HCTC scholarship winners are thriving after college
HCTC believes education is the key to prosperity. As an engaged member of the communities it serves, the cooperative is proud to support local students through the HCTC scholarship program.
Each spring, HCTC awards scholarships to graduating high school seniors in its service area. Since 1996, the cooperative has given more than $748,000 to 470 recipients. Connection recently caught up with three of those scholarship winners to see where life has taken them and how HCTC’s support helped them achieve their goals.
After several years away, Brianna Fisher, a 2014 graduate of Ingram Tom Moore High School, is back in Kerr County. She’s now a registered nurse at Peterson Regional Medical Center. Returning home to launch her career was always her plan.
“Growing up, I was just always interested in health care,” she says. “Being in a rural community, health care is always a place where there’s a need for growth, and I wanted to be a helping hand. I love it! I learn something every day.”
Fisher graduated from Texas A&M with a bachelor’s degree in science and health in 2018. She earned her Bachelor of Science in nursing from the University of Texas Medical Branch last August. The HCTC scholarship helped Fisher cover the cost of her books and supplies during her first semester in College Station.
With a passion for women’s health, she has set her sights on a career as a labor and delivery nurse. “I want to do a year of the basics and then transfer to labor and delivery and work with women’s health,” she says.
When she’s not at the hospital, Fisher and her fiance, Nick Mocio, are remodeling their house in Hunt and preparing for their wedding in May.
Fisher offers advice for young students considering a nursing career: Put down the books every once in a while and have some fun. “You have the rest of your life to work, but there’s only a certain time in your life where you can grow and learn to be an adult before you actually have to be an adult,” she says. “I took time at A&M to go on study abroad trips, and I got involved in organizations. Those things teach you things that nursing school doesn’t. I’m very thankful that I got all that experience.”
Valerie Garcia, Ingram Tom Moore High School’s 2015 salutatorian, relocated to the Midwest. Garcia lives in Wisconsin with her partner, Evan Lope, a University of Wisconsin School of Law student. She works for Nexus Solutions, a facilities management company that specializes in building public schools in Wisconsin and Minnesota.
Before relocating to the Badger State, Garcia graduated from The University of Texas at Austin, earning a Bachelor of Science and Arts in human development and family sciences, which examines how individuals grow intellectually, physically and emotionally.
Her grandmother’s experience with mental deterioration partially inspired Garcia’s choice of major. “It really pushed me to want to understand more,” Garcia says. “I hope that further down the line I might be able to go back to school to further my education to become something like a psychologist.”
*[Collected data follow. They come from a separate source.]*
(** A connection found at 5000, reset at 6000, and put back when the reset could not be sent. *)
Definition rowsEx : list Ipv6OwnerRow :=
  match readIpv6OwnerPidConnections (callsEx words6) with Some (Ok rows) => rows | _ => [] end.
Definition foundEx : Resets :=
  {| re_pending := (queuePending rowsEx selectedEx 5000 ∅).1; re_inFlight := [];
     re_history := (λ row, Registered row selectedEx 5000) <$> queued rowsEx selectedEx |}.

Lemma resets_justified_witness :
  (∀ clock packet outbound pending packets,
     takeIpv6ResetPackets clock (λ _ p, p) packet outbound (re_pending foundEx) = (pending, Ok packets) →
     ∃ row selectedProcessIds now,
       Registered row selectedProcessIds now ∈ re_history foundEx ∧
       shouldQueueIpv6Connection row selectedProcessIds = true ∧
       ipv6ConnectionFromOwnerRow row = rp_connection packets ∧
       clock 0%nat < rp_deadline packets ∧ rp_deadline packets = now + ipv6ResetLifetime) ∧
  ∀ c, sum_by (spent c) (re_history foundEx) ≤ sum_by (granted c) (re_history foundEx).
Proof.
  refine (resets_justified foundEx _). apply rtc_once. exact (step_queue newResets rowsEx selectedEx 5000).
Defined.
Definition set_groups (m : gmap UdpFragmentKey FragmentGroup) (a : UdpFragmentAssembler) :=
  {| as_groups := m; as_faultObservations := as_faultObservations a;
     as_bufferedBytes := as_bufferedBytes a; as_bufferedObservations := as_bufferedObservations a;
     as_bufferedObservationBytes := as_bufferedObservationBytes a;
     as_fragmentLifetimeOverride := as_fragmentLifetimeOverride a |}.
Definition set_fault (l : list Observation) (a : UdpFragmentAssembler) :=
  {| as_groups := as_groups a; as_faultObservations := l;
     as_bufferedBytes := as_bufferedBytes a; as_bufferedObservations := as_bufferedObservations a;
     as_bufferedObservationBytes := as_bufferedObservationBytes a;
     as_fragmentLifetimeOverride := as_fragmentLifetimeOverride a |}.
Definition set_counters (bytes observations observationBytes : Z) (a : UdpFragmentAssembler) :=
  {| as_groups := as_groups a; as_faultObservations := as_faultObservations a;
     as_bufferedBytes := bytes; as_bufferedObservations := observations;
     as_bufferedObservationBytes := observationBytes;
     as_fragmentLifetimeOverride := as_fragmentLifetimeOverride a |}.

(** [pieces.values().map(Vec::len).sum()]. *)
Definition pieceBytes (pieces : list (Z * list Z)) : Z :=
  foldr (λ p acc, len p.2 + acc) 0 pieces.

(** The three subtractions that give a group's budget back. *)
Definition releaseGroup (g : FragmentGroup) : run unit :=
  a ← gets id;
  let bytes := as_bufferedBytes a - pieceBytes (fg_pieces g) in
  let observations := as_bufferedObservations a - len (fg_observations g) in
  let observationBytes := as_bufferedObservationBytes a - fg_observationBytes g in
  if (0 <=? bytes) && (0 <=? observations) && (0 <=? observationBytes)
  then modify (set_counters bytes observations observationBytes)
  else lift Panic.

Definition removeGroup (key : UdpFragmentKey) : run unit :=
  a ← gets id;
  match as_groups a !! key with
  | None => mret tt
  | Some g =>
      _ ← modify (set_groups (delete key (as_groups a)));
      releaseGroup g
  end.

Definition removeGroups : list UdpFragmentKey → run unit :=
  foldr (λ key rest, _ ← removeGroup key; rest) (mret tt).

Definition fragmentLifetime (key : UdpFragmentKey) (a : UdpFragmentAssembler) : Z :=
  match as_fragmentLifetimeOverride a with
  | Some lifetime => lifetime
  | None => if is_ipv4 (uk_sourceAddress key) then ipv4FragmentLifetime else ipv6FragmentLifetime
  end.

Section order.
Variable order : gmap UdpFragmentKey FragmentGroup → list (UdpFragmentKey * FragmentGroup).

Definition pruneExpired (now : Instant) : run unit :=
  a ← gets id;
  let expired (kg : UdpFragmentKey * FragmentGroup) := fg_expiresAt kg.2 <=? now in
  if existsb (λ kg, expired kg && negb (isIgnored (fg_disposition kg.2))) (order (as_groups a))
  then fail ExpiredIncomplete
  else removeGroups (filter (λ kg, expired kg = true) (order (as_groups a))).*1.

Definition pollExpired (now : Instant) : run unit := pruneExpired now.

Definition evictIgnoredGroup (excludedKey : option UdpFragmentKey) : run bool :=
  a ← gets id;
  match min_by (λ x y, fg_expiresAt x.2 <? fg_expiresAt y.2)
          (filter (λ kg, Some kg.1 ≠ excludedKey ∧ isIgnored (fg_disposition kg.2) = true)
             (order (as_groups a))) with
  | None => mret false
  | Some (key, _) => _ ← removeGroup key; mret true
  end.

(** [while over { if !evict(Some(key)) { .. } }]; the answer is whether to go on. *)
Fixpoint evictWhile (fuel : nat) (over : UdpFragmentAssembler → bool) (key : UdpFragmentKey)
    (ignored : bool) (e : FragmentError) : run bool :=
  match fuel with
  | O => lift Panic
  | S fuel =>
      full ← gets over;
      if full : bool then
        evicted ← evictIgnoredGroup (Some key);
        if evicted : bool then evictWhile fuel over key ignored e
        else if ignored then mret false else fail e
      else mret true
  end.

Fixpoint validateNoConflictingOverlap (pieces : list (Z * list Z)) (offset : Z) (bytes : list Z)
    : bool :=
  match pieces with
  | [] => true
  | (existingOffset, existing) :: pieces =>
      if (offset <? existingOffset + len existing) && (existingOffset <? offset + len bytes)
      then (existingOffset =? offset) && bool_decide (existing = bytes)
      else validateNoConflictingOverlap pieces offset bytes
  end.

(** The scan of [isComplete] over the pieces in key order. *)
Fixpoint contiguousEnd (nextOffset : Z) (pieces : list (Z * list Z)) : option Z :=
  match pieces with
  | [] => Some nextOffset
  | (offset, bytes) :: pieces =>
      if offset =? nextOffset then contiguousEnd (nextOffset + len bytes) pieces else None
  end.

Definition isComplete (g : FragmentGroup) : bool :=
  match fg_finalLength g, fg_disposition g with
  | Some finalLength, Some _ => bool_decide (contiguousEnd 0 (fg_pieces g) = Some finalLength)
  | _, _ => false
  end.

(** [Err] carries the group's observations; the two [expect]s are panics. *)
Definition assembleGroup (g : FragmentGroup)
    : outcome (FragmentError * list Observation) ReassembledUdpDatagram :=
  disposition ← expect (fg_disposition g);
  match disposition with
  | Ignored =>
      Ok {| rd_event := None; rd_packetCount := fg_packetCount g;
            rd_packetBytes := fg_packetBytes g; rd_observations := fg_observations g |}
  | Selected target direction clientAddress capturedAtMilliseconds =>
      _ ← expect (fg_finalLength g);
      let udpBytes := concat (fg_pieces g).*2 in
      udpOffset ← ok_or (fg_udpHeaderOffset g) (MissingHeaderOffset, fg_observations g);
      _ ← check (udpOffset + 8 <=? len udpBytes) (DatagramTooShort, fg_observations g);
      high ← idx udpBytes (udpOffset + 4);
      low ← idx udpBytes (udpOffset + 5);
      let udpLength := high * 256 + low in
      _ ← check ((8 <=? udpLength) && (udpOffset + udpLength <=? len udpBytes))
            (UdpLengthOutOfBounds, fg_observations g);
      payload ← sub_slice udpBytes (udpOffset + 8) (udpOffset + udpLength);
      Ok {| rd_event := Some {| ue_processId := ot_processId target;
                                ue_clientAddress := clientAddress;
                                ue_targetAddress := ot_address target;
                                ue_direction := direction; ue_payload := payload;
                                ue_capturedAtMilliseconds := capturedAtMilliseconds;
                                ue_modifications := [] |};
            rd_packetCount := fg_packetCount g; rd_packetBytes := fg_packetBytes g;
            rd_observations := fg_observations g |}
  end.

Definition emptyGroup (expiresAt : Instant) : FragmentGroup :=
  {| fg_pieces := []; fg_finalLength := None; fg_disposition := None; fg_udpHeaderOffset := None;
     fg_packetCount := 0; fg_packetBytes := 0; fg_expiresAt := expiresAt; fg_observations := [];
     fg_observationBytes := 0 |}.

(** What an accepted part adds to its group. *)
Definition addPart (part : UdpFragmentPart) (disposition : option UdpFragmentDisposition)
    (observation : Observation) (observationBytes newBytes fragmentEnd : Z) (g : FragmentGroup)
    : FragmentGroup :=
  {| fg_pieces := if negb (newBytes =? 0)
                  then bt_insert (up_payloadOffset part) (up_fragmentPayload part) (fg_pieces g)
                  else fg_pieces g;
     fg_finalLength := if negb (up_moreFragments part) then Some fragmentEnd else fg_finalLength g;
     fg_disposition := match disposition with Some d => Some d | None => fg_disposition g end;
     fg_udpHeaderOffset :=
       match disposition with Some _ => up_udpHeaderOffset part | None => fg_udpHeaderOffset g end;
     fg_packetCount := fg_packetCount g + 1;
     fg_packetBytes := fg_packetBytes g + up_packetBytes part;
     fg_expiresAt := fg_expiresAt g;
     fg_observations := fg_observations g ++ [observation];
     fg_observationBytes := fg_observationBytes g + observationBytes |}.

(** From the end of the conflict checks on. *)
Definition acceptPart (now : Instant) (part : UdpFragmentPart)
    (disposition : option UdpFragmentDisposition) (observation : Observation)
    (observationBytes newBytes fragmentEnd : Z) : run (option ReassembledUdpDatagram) :=
  a ← gets id;
  let key := up_key part in
  let g := default (emptyGroup (now + fragmentLifetime key a)) (as_groups a !! key) in
  _ ← modify (set_groups (<[key := g]> (as_groups a)));
  if bool_decide (is_Some disposition) && negb (up_payloadOffset part =? 0)
  then fail MisplacedDisposition
  else
    let g := addPart part disposition observation observationBytes newBytes fragmentEnd g in
    _ ← modify (λ a, set_counters (as_bufferedBytes a + newBytes) (as_bufferedObservations a + 1)
                       (as_bufferedObservationBytes a + observationBytes)
                       (set_groups (<[key := g]> (as_groups a)) a));
    if negb (isComplete g) then mret None
    else
      _ ← modify (λ a, set_groups (delete key (as_groups a)) a);
      _ ← releaseGroup g;
      match assembleGroup g with
      | Ok reassembled => mret (Some reassembled)
      | Err (detail, observations) =>
          _ ← modify (λ a, set_fault (as_faultObservations a ++ observations) a);
          fail detail
      | Panic => lift Panic
      end.

(** The two conflict checks against the group, as it is after the evictions. *)
Definition conflict (part : UdpFragmentPart) (fragmentEnd : Z) (g : FragmentGroup)
    : option FragmentError :=
  if negb (validateNoConflictingOverlap (fg_pieces g) (up_payloadOffset part)
             (up_fragmentPayload part))
  then Some ConflictingOverlap
  else if negb (up_moreFragments part) &&
          match fg_finalLength g with Some length => negb (length =? fragmentEnd) | None => false end
  then Some ConflictingLength
  else None.

(** Bytes the part adds: none for an exact retransmission. *)
Definition newBytesOf (part : UdpFragmentPart) (g : option FragmentGroup) : Z :=
  match g ≫= (λ g, bt_get (up_payloadOffset part) (fg_pieces g)) with
  | Some existing =>
      if decide (existing = up_fragmentPayload part) then 0 else len (up_fragmentPayload part)
  | None => len (up_fragmentPayload part)
  end.

Definition pushWithObservation (clock : nat → Instant) (part : UdpFragmentPart)
    (disposition : option UdpFragmentDisposition) (observation : Observation)
    (observationBytes : Z) : run (option ReassembledUdpDatagram) :=
  _ ← pruneExpired (clock 0%nat);
  group ← gets (λ a, as_groups a !! up_key part);
  let known := group ≫= fg_disposition in
  let selected := isSelected known || isSelected disposition in
  let ignored := isIgnored known || isIgnored disposition in
  full ← gets (λ a, bool_decide (group = None) &&
                    (maximumFragmentGroups <=? Z.of_nat (size (as_groups a))));
  room ← (if full : bool then
            evicted ← evictIgnoredGroup None;
            if evicted : bool then mret true else if ignored then mret false else fail GroupLimit
          else mret true);
  if negb room then mret None
  else
    fragmentEnd ← lift (ok_or (checked_add (up_payloadOffset part)
                                 (len (up_fragmentPayload part))) OffsetOverflow);
    group ← gets (λ a, as_groups a !! up_key part);
    let newBytes := newBytesOf part group in
    fuel ← gets (λ a, S (size (as_groups a)));
    room ← evictWhile fuel
             (λ a, maximumBufferedFragmentBytes <? saturating_add (as_bufferedBytes a) newBytes)
             (up_key part) ignored ByteLimit;
    if negb room then mret None
    else
      fuel ← gets (λ a, S (size (as_groups a)));
      room ← evictWhile fuel
               (λ a, (maximumBufferedFragmentObservations <=? as_bufferedObservations a) ||
                     (maximumBufferedObservationBytes <?
                        saturating_add (as_bufferedObservationBytes a) observationBytes))
               (up_key part) ignored ObservationLimit;
      if negb room then mret None
      else
        group ← gets (λ a, as_groups a !! up_key part);
        match group ≫= conflict part fragmentEnd with
        | Some detail =>
            if selected then fail detail
            else _ ← removeGroup (up_key part); mret None
        | None =>
            acceptPart (clock 1%nat) part disposition observation observationBytes newBytes
              fragmentEnd
        end.

Definition finish (a : UdpFragmentAssembler) : outcome FragmentError unit :=
  let incomplete :=
    len (filter (λ kg, isIgnored (fg_disposition kg.2) = false) (order (as_groups a))) in
  check (incomplete =? 0) (IncompleteAtFinish incomplete).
Through a combination of scholarships, including one from HCTC, multiple part-time jobs and careful scheduling, Garcia completed her degree without any student loans.
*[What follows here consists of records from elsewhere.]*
Lemma assemble_spec g :
  isComplete g = true → GroupOk g →
  Satisfies (assembleGroup g)
    (λ d, rd_packetCount d = fg_packetCount g ∧ rd_observations d = fg_observations g ∧
       match fg_disposition g, rd_event d with
       | Some (Selected target direction client ms), Some e =>
           ∃ h high low, let D := concat (fg_pieces g).*2 in
             fg_udpHeaderOffset g = Some h ∧ get D (h + 4) = Some high ∧ get D (h + 5) = Some low ∧
             8 ≤ high * 256 + low ∧ h + (high * 256 + low) ≤ len D ∧
             e = {| ue_processId := ot_processId target; ue_clientAddress := client;
                    ue_targetAddress := ot_address target; ue_direction := direction;
                    ue_payload := slice D (h + 8) (h + (high * 256 + low));
                    ue_capturedAtMilliseconds := ms; ue_modifications := [] |}
       | Some Ignored, None => True
       | _, _ => False
       end)
    (λ e, e.2 = fg_observations g).
Proof.
  intros Hc [_ _ Hh]. unfold isComplete in Hc. unfold assembleGroup.
  destruct (fg_finalLength g) as [final|]; [|done].
  destruct (fg_disposition g) as [[target direction client ms|]|]; [..|done]; cbn [expect mbind outcome_bind].
  2: { by wp. }
  wp; try done; pose proof (Hh _ Hx); try lia.
  cbn. split; [done|]. split; [done|]. exists x, x0, x1. repeat split; try done; lia.
Qed.

(** What a part must satisfy; [inspect_spec] gives it for every parsed part. *)
Record PartOk (part : UdpFragmentPart) : Prop := {
  po_offset : 0 ≤ up_payloadOffset part;
  po_header : ∀ h, up_udpHeaderOffset part = Some h → 0 ≤ h
}.

Lemma newBytes_cases part og :
  newBytesOf part og = len (up_fragmentPayload part) ∧
    (og ≫= λ g : FragmentGroup Observation, bt_get (up_payloadOffset part) (fg_pieces g))
      ≠ Some (up_fragmentPayload part) ∨
  newBytesOf part og = 0 ∧
    (og ≫= λ g : FragmentGroup Observation, bt_get (up_payloadOffset part) (fg_pieces g))
      = Some (up_fragmentPayload part).
Proof.
  unfold newBytesOf. destruct (og ≫= _) as [b|]; [|by left].
  case_decide as Hb; [right; by subst|left]. split; [done|]. congruence.
Qed.

Lemma conflict_None part last g :
  conflict part last g = None →
  validateNoConflictingOverlap (fg_pieces g) (up_payloadOffset part) (up_fragmentPayload part) = true.
Proof. unfold conflict. destruct (validateNoConflictingOverlap _ _ _); done. Qed.

Lemma emptyGroup_ok e : GroupOk (emptyGroup e).
Proof. by constructor. Qed.

(** Adding a conflict-free part keeps a group well-formed and accounts for it. *)
Lemma addPart_ok part disp obs ob last og e :
  let g := default (emptyGroup e) og in
  PartOk part → 0 ≤ ob → GroupOk g → og ≫= conflict part last = None →
  let g' := addPart part disp obs ob (newBytesOf part og) last g in
  GroupOk g' ∧ groupBytes g' = groupBytes g + newBytesOf part og ∧
  groupObservations g' = groupObservations g + 1 ∧
  fg_observationBytes g' = fg_observationBytes g + ob ∧ 0 ≤ newBytesOf part og.
Proof.
  intros g [Hoff Hhd] Hob [Hc Hb Hh] Hconf g'.
  assert (chain 0 (fg_pieces g') ∧ groupBytes g' = groupBytes g + newBytesOf part og ∧
          0 ≤ newBytesOf part og) as (H1 & H2 & H3).
  { unfold g', groupBytes. cbn.
    destruct (newBytes_cases part og) as [[-> Hn]|[-> Hs]]; [|cbn; split; [done|lia]].
    pose proof (len_nonneg (up_fragmentPayload part)).
    destruct (Z.eqb_spec (len (up_fragmentPayload part)) 0) as [Hz|Hz]; cbn; [split; [done|lia]|].
    destruct (chain_insert 0 (fg_pieces g) (up_payloadOffset part) (up_fragmentPayload part))
      as (I1 & _ & I3); [done|lia|lia|..|split; [done|lia]].
    - unfold g. destruct og as [g0|]; [|done]. cbn in *. by eapply conflict_None.
    - unfold g. by destruct og. }
  split; [|split; [done|split; [|split; [done|done]]]].
  - constructor; [done|cbn; lia|]. cbn. destruct disp; [apply Hhd|apply Hh].
  - unfold groupObservations, g'. cbn. rewrite len_app. done.
Qed.


(** Counters and groups after a part was added to its group. *)
Definition stored a key g nb ob : UdpFragmentAssembler Observation :=
  set_counters (as_bufferedBytes a + nb) (as_bufferedObservations a + 1)
    (as_bufferedObservationBytes a + ob) (set_groups (<[key := g]> (as_groups a)) a).

Lemma stored_inv a key e g' nb ob :
  let g := default (emptyGroup e) (as_groups a !! key) in
  AsmInv a → GroupOk g' → groupBytes g' = groupBytes g + nb →
  groupObservations g' = groupObservations g + 1 →
  fg_observationBytes g' = fg_observationBytes g + ob →
  (as_groups a !! key = None → Z.of_nat (size (as_groups a)) < maximumFragmentGroups) →
  as_bufferedBytes a + nb ≤ maximumBufferedFragmentBytes →
  as_bufferedObservations a < maximumBufferedFragmentObservations →
  as_bufferedObservationBytes a + ob ≤ maximumBufferedObservationBytes →
  AsmInv (stored a key g' nb ob).
Proof.
  intros g [Hg Hb Ho Hob Hl1 Hl2 Hl3 Hl4] Hok E1 E2 E3 Hsize Hnb Hobs Hobb.
  assert (∀ f, f (emptyGroup e) = 0 → from_option f 0 (as_groups a !! key) = f g) as Hdef.
  { intros f Hf. unfold g. by destruct (as_groups a !! key). }
  constructor; cbn; try lia.
  - intros k' g1. rewrite lookup_insert. case_decide; [by intros [= <-]|apply Hg].
  - rewrite total_insert, (Hdef groupBytes) by done. lia.
  - rewrite total_insert, (Hdef groupObservations) by done. lia.
  - rewrite total_insert, (Hdef fg_observationBytes) by done. lia.
  - rewrite map_size_insert. destruct (as_groups a !! key) eqn:Hk; cbn; [lia|].
    specialize (Hsize eq_refl). lia.
Qed.

(** The group a part joins, as [acceptPart] sees it. *)
Definition joined (now : Instant) a key : FragmentGroup Observation :=
  default (emptyGroup (now + fragmentLifetime key a)) (as_groups a !! key).

Lemma joined_value (f : FragmentGroup Observation → Z) now a key :
  (∀ e, f (emptyGroup e) = 0) → from_option f 0 (as_groups a !! key) = f (joined now a key).
Proof. intros Hf. unfold joined. destruct (as_groups a !! key); cbn; [done|by rewrite Hf]. Qed.

Lemma acceptPart_runs now part disp obs ob last a :
  let key := up_key part in
  let nb := newBytesOf part (as_groups a !! key) in
  let g' := addPart part disp obs ob nb last (joined now a key) in
  AsmInv a → PartOk part → 0 ≤ ob →
  (as_groups a !! key) ≫= conflict part last = None →
  (as_groups a !! key = None → Z.of_nat (size (as_groups a)) < maximumFragmentGroups) →
  as_bufferedBytes a + nb ≤ maximumBufferedFragmentBytes →
  as_bufferedObservations a < maximumBufferedFragmentObservations →
  as_bufferedObservationBytes a + ob ≤ maximumBufferedObservationBytes →
  Runs (acceptPart now part disp obs ob nb last) a
    (λ r a', AsmInv a' ∧
       match r with
       | None => isComplete g' = false ∧ a' = stored a key g' nb ob
       | Some d => isComplete g' = true ∧ assembleGroup g' = Ok d ∧
                   as_groups a' = delete key (as_groups a)
       end)
    (λ e a', AsmInv a' ∧ ∀ k, k ≠ key → as_groups a' !! k = as_groups a !! k).
Proof.
  intros key nb g' HA Hpart Hob Hconf Hsize Hnb Hobs Hobb.
  assert (GroupOk (joined now a key)) as Hgok.
  { unfold joined. destruct (as_groups a !! key) eqn:Hk; cbn; [by eapply ai_groups|apply emptyGroup_ok]. }
  destruct (addPart_ok part disp obs ob last (as_groups a !! key) (now + fragmentLifetime key a)
              Hpart Hob Hgok Hconf) as (Hok' & E1 & E2 & E3 & Hnb0).
  fold nb (joined now a key) in E1, E2, E3, Hok'. fold g' in E1, E2, E3, Hok'.
  pose proof (stored_inv a key (now + fragmentLifetime key a) g' nb ob HA Hok' E1 E2 E3 Hsize Hnb Hobs Hobb) as HS.
  unfold acceptPart. apply runs_bind, runs_gets. cbn [id]. fold key. fold (joined now a key).
  apply runs_bind, runs_modify. case_if Hmis.
  - apply runs_fail. split; [|intros k Hk; cbn; by rewrite lookup_insert_ne].
    destruct HA. constructor; cbn; [..|assumption|assumption|assumption].
    + intros k' g1. rewrite lookup_insert. case_decide; [by intros [= <-]|eauto].
    + rewrite total_insert, (joined_value groupBytes now) by done. lia.
    + rewrite total_insert, (joined_value groupObservations now) by done. lia.
    + rewrite total_insert, (joined_value fg_observationBytes now) by done. lia.
    + rewrite map_size_insert. destruct (as_groups a !! key) eqn:Hk; cbn; [lia|].
      specialize (Hsize eq_refl). lia.
  - apply runs_bind, runs_modify. cbn [as_groups set_groups]. fold g'.
    assert (set_counters (as_bufferedBytes (set_groups (<[key:=joined now a key]> (as_groups a)) a) + nb)
      (as_bufferedObservations (set_groups (<[key:=joined now a key]> (as_groups a)) a) + 1)
      (as_bufferedObservationBytes (set_groups (<[key:=joined now a key]> (as_groups a)) a) + ob)
      (set_groups (<[key:=g']> (<[key:=joined now a key]> (as_groups a)))
         (set_groups (<[key:=joined now a key]> (as_groups a)) a)) = stored a key g' nb ob) as ->.
    { unfold stored. by rewrite insert_insert_eq. }
    destruct (isComplete g') eqn:Hc; cbn [negb]; [|by apply runs_ret].
    apply runs_bind, runs_modify. apply runs_bind.
    eapply runs_mono; [..|apply (release_runs (stored a key g' nb ob) key g' HS)]; [|done|].
    2: { apply lookup_insert_eq. }
    intros _ a' (HA' & Hg' & _ & _). cbn in Hg'. rewrite delete_insert_eq in Hg'.
    pose proof (assemble_spec g' Hc Hok') as Hasm.
    destruct (assembleGroup g') as [d|[detail os]|]; [| |done].
    + by apply runs_ret.
    + apply runs_bind, runs_modify, runs_fail. split; [by apply set_fault_inv|].
      intros k Hk. cbn. rewrite Hg'. by rewrite lookup_delete_ne.
Qed.

(** [Keeps key a a']: every other group that is not ignored is still there. *)
Definition Keeps (key : UdpFragmentKey) a a' : Prop :=
  ∀ k g, k ≠ key → as_groups a !! k = Some g → isIgnored (fg_disposition g) = false →
         as_groups a' !! k = Some g.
“I managed to graduate college debt-free, which is probably my biggest accomplishment,” she says. “The scholarship from HCTC helped tremendously, and I also got a lot of other local scholarships. I worked four jobs during the summer just to earn enough money in order to pay off my following semester of school. In order to save money, I graduated in 3 1/2 years, rather than the traditional four.”
Miles Michel, a 2015 Ingram Tom Moore High School alumnus, lives in Uvalde and spends his workdays out in the fields. Michel has a lifelong appreciation for agriculture, which he traces back to his family raising cattle and goats in Mountain Home and his years in 4-H and Future Farmers of America.
Michel spent three semesters studying at Blinn College using his HCTC scholarship to help with tuition. He then transferred to Texas A&M, graduating last May with a degree in development and leadership of agriculture.
Today, he works as an agronomist for Gowan Seed, specializing in plant development. “I take the experimental varieties of plants and plant them in the farmer’s field. I document their growth — how many plants come up in each planting, how fast those plants grow and how fast they put on fruit,” Michel says. “I also document the weather patterns during their growing season.”
The volatile Texas weather provides a perfect real-world proving ground — if a plant can thrive in Texas, odds are it’ll do well anywhere. “Texas weather is day by day,” Michel says. “It tests the endurance and the durability of the plants.”
Michel’s truck serves as his mobile office these days. He spends roughly four hours a day behind the wheel driving from one farm to another. “Right now, I’m really familiarizing myself with the area, and I’m meeting all the farmers and getting to know them,” he says. “Gowan is offering me a lot of room to move up. So, I’m hoping to move my way into sales. I think that agriculture is an up-and-coming industry, and investment opportunities continue to grow. It’s going to be a good place to be in the near future.”